## AIM OF THE EXERCISE
Go over the data and keep only the lines that include "StrMap".

INFORMATION GIVEN Block Start

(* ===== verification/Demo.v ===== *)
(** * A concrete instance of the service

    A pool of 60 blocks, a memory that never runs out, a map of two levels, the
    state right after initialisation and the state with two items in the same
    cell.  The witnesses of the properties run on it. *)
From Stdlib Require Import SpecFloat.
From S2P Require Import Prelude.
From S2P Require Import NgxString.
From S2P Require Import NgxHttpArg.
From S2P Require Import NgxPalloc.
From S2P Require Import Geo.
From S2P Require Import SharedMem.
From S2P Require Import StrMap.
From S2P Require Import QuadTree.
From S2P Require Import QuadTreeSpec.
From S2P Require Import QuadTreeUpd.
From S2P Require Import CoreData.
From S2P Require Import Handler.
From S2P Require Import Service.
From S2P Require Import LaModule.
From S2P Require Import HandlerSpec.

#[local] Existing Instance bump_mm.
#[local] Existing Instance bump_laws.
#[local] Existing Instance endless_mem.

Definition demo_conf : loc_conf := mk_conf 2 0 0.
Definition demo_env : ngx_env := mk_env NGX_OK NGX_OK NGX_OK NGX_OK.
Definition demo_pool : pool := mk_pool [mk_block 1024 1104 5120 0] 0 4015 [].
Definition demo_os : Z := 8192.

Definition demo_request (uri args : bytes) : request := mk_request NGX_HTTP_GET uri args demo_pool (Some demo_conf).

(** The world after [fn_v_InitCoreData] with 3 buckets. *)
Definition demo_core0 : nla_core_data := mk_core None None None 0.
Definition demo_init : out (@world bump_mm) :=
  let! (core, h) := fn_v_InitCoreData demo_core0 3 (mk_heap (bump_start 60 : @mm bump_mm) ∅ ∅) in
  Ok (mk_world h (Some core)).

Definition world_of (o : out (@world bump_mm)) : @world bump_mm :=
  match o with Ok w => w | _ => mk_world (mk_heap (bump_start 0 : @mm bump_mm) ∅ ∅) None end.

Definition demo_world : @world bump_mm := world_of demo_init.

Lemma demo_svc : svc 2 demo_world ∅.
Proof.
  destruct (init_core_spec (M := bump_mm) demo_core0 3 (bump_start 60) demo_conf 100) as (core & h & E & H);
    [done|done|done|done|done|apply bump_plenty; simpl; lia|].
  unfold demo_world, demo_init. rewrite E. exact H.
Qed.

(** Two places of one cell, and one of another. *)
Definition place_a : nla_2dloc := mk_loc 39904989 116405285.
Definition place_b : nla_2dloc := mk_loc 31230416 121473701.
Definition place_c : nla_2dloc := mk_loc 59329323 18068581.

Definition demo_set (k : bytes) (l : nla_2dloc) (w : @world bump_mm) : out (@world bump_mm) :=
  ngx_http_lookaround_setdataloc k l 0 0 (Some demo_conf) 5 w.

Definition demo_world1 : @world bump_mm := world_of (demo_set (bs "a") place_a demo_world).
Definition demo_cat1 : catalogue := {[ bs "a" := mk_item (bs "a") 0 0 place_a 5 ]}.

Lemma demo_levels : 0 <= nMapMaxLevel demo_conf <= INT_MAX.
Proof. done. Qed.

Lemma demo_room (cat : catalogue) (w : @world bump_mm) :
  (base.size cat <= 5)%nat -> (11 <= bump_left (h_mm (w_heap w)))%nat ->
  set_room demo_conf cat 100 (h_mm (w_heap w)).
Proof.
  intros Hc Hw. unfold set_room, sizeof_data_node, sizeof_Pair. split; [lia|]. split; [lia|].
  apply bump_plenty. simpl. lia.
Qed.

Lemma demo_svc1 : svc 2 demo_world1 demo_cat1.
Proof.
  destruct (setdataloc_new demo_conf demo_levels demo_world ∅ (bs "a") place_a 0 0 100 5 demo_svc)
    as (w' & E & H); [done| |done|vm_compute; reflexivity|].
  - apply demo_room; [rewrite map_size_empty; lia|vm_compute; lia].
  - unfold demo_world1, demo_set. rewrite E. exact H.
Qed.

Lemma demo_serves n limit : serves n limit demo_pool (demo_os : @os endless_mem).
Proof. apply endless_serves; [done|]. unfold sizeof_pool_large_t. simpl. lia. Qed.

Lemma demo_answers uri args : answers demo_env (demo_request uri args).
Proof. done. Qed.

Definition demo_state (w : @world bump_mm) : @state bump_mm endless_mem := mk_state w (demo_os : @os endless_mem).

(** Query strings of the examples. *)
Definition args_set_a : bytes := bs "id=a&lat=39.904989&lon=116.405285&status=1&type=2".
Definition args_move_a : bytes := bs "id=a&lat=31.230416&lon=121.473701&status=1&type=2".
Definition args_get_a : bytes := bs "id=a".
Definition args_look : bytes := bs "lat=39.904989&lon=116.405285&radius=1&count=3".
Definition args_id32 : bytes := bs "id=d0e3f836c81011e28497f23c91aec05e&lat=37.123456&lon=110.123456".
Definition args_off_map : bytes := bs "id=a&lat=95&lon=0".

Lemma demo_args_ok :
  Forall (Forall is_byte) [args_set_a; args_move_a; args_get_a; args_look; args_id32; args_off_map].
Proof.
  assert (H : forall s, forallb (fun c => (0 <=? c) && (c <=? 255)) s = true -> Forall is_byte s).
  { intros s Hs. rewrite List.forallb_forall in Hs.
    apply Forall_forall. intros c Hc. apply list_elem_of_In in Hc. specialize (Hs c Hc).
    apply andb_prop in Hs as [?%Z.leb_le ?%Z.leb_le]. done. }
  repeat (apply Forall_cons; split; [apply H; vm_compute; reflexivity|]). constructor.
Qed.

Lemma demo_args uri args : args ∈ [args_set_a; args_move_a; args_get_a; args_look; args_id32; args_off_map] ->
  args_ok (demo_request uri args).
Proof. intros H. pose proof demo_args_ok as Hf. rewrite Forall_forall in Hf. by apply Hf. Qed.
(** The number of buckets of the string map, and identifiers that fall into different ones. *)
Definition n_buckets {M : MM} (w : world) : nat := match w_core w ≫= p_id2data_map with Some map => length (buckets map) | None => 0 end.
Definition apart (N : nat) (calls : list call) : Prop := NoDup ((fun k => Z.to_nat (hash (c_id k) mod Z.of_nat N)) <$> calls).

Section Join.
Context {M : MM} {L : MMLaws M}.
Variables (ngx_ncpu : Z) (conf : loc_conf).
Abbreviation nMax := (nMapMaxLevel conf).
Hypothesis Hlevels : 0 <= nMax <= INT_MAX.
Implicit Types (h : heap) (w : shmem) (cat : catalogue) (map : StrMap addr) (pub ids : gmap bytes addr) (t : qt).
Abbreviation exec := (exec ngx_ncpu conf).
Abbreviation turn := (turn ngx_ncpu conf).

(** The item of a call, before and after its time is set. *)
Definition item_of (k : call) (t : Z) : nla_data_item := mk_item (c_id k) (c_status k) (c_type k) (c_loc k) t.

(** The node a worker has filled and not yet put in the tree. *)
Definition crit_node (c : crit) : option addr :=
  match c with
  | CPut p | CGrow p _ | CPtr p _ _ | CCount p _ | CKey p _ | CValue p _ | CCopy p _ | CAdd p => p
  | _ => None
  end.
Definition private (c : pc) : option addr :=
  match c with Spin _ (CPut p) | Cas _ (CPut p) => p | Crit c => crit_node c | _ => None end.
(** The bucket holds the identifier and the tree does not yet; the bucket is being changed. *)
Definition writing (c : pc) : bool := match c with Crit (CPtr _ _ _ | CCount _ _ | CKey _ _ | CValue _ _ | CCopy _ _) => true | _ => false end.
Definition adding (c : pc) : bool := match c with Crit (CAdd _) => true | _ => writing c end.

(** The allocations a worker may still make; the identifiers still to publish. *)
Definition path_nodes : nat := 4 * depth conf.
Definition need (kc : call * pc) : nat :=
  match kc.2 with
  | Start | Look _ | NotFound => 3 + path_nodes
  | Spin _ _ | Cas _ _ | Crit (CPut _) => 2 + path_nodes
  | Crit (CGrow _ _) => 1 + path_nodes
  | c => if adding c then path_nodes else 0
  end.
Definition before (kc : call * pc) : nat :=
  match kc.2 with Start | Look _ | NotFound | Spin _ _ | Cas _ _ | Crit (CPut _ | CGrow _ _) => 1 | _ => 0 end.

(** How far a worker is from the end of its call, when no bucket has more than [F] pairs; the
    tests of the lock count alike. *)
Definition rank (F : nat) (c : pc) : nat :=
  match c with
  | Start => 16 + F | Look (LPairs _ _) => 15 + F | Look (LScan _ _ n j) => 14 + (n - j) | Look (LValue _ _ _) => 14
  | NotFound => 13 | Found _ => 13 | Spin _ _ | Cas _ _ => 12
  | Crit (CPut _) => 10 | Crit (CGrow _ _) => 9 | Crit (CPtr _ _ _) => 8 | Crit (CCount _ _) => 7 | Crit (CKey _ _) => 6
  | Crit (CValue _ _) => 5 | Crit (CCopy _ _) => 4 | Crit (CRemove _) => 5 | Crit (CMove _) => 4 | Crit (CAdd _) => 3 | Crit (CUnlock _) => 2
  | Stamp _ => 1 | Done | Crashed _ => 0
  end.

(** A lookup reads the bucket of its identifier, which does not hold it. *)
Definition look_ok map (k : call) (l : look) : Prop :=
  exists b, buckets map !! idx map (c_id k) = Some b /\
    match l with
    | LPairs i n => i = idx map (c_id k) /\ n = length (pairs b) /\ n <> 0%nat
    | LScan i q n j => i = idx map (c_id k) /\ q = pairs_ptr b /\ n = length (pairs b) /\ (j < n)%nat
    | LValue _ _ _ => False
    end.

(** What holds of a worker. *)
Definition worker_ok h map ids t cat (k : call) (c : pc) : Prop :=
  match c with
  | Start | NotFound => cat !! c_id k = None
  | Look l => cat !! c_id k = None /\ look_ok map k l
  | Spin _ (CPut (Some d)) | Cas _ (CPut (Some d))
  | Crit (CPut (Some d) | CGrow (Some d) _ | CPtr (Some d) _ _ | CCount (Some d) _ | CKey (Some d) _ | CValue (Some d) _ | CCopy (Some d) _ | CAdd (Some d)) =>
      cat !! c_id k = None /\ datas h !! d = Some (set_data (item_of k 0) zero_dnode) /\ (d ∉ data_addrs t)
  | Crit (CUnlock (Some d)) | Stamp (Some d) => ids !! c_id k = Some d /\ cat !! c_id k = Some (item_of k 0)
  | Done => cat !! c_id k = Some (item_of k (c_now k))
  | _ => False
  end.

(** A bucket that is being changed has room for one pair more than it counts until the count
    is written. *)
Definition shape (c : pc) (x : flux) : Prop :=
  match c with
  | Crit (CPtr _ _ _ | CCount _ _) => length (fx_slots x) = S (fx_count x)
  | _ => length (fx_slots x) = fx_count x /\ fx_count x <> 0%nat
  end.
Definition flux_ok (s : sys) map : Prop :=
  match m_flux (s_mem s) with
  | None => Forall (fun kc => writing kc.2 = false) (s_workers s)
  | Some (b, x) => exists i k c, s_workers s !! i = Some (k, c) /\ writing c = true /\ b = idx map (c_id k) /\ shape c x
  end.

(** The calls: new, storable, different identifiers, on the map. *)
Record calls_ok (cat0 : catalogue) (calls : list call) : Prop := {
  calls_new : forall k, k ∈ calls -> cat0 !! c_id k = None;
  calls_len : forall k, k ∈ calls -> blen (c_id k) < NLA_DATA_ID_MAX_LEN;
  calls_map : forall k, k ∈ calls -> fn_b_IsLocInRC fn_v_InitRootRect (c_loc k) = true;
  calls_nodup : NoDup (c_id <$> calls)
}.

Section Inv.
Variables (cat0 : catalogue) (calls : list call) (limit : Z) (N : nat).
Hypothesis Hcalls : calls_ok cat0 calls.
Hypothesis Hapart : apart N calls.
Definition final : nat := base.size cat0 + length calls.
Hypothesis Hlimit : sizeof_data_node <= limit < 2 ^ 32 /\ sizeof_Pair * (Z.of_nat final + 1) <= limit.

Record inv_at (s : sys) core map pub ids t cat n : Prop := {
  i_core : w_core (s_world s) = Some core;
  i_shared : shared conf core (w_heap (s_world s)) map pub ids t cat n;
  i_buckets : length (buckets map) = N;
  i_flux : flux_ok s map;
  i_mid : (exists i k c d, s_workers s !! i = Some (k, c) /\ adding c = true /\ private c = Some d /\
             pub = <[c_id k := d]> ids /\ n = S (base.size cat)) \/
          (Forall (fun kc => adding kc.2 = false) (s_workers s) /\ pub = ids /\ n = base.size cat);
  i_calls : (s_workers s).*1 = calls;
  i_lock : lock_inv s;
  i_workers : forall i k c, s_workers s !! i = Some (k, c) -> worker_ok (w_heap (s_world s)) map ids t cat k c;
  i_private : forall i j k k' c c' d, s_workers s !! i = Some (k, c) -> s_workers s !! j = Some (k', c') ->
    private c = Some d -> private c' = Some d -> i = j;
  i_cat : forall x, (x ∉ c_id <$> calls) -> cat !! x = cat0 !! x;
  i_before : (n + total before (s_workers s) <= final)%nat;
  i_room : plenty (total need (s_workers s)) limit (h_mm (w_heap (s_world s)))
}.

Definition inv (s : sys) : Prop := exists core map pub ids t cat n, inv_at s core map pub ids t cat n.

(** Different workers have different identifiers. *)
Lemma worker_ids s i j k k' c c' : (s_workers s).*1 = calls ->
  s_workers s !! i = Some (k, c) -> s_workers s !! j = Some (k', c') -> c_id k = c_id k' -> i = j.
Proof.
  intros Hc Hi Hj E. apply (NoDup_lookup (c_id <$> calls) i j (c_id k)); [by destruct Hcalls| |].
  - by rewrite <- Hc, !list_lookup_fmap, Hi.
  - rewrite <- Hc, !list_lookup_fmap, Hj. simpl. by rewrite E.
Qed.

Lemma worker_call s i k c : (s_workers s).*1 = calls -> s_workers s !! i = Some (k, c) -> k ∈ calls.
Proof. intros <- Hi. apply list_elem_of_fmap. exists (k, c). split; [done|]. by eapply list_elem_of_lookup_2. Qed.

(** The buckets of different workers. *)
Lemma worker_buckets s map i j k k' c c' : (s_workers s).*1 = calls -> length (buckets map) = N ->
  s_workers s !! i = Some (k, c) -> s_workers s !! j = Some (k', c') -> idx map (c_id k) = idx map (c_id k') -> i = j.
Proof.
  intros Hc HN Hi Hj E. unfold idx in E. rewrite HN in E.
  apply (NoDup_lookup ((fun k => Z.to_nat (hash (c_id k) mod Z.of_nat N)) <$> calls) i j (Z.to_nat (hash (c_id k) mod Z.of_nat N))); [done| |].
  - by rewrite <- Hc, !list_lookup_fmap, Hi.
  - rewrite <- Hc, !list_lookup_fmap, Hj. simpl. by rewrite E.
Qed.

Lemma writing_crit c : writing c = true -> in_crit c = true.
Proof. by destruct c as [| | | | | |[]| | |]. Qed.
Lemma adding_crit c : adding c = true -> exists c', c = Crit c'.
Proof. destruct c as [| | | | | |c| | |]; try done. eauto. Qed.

INFORMATION GIVEN Block End

## REPLY
From S2P Require Import StrMap.
Implicit Types (h : heap) (w : shmem) (cat : catalogue) (map : StrMap addr) (pub ids : gmap bytes addr) (t : qt).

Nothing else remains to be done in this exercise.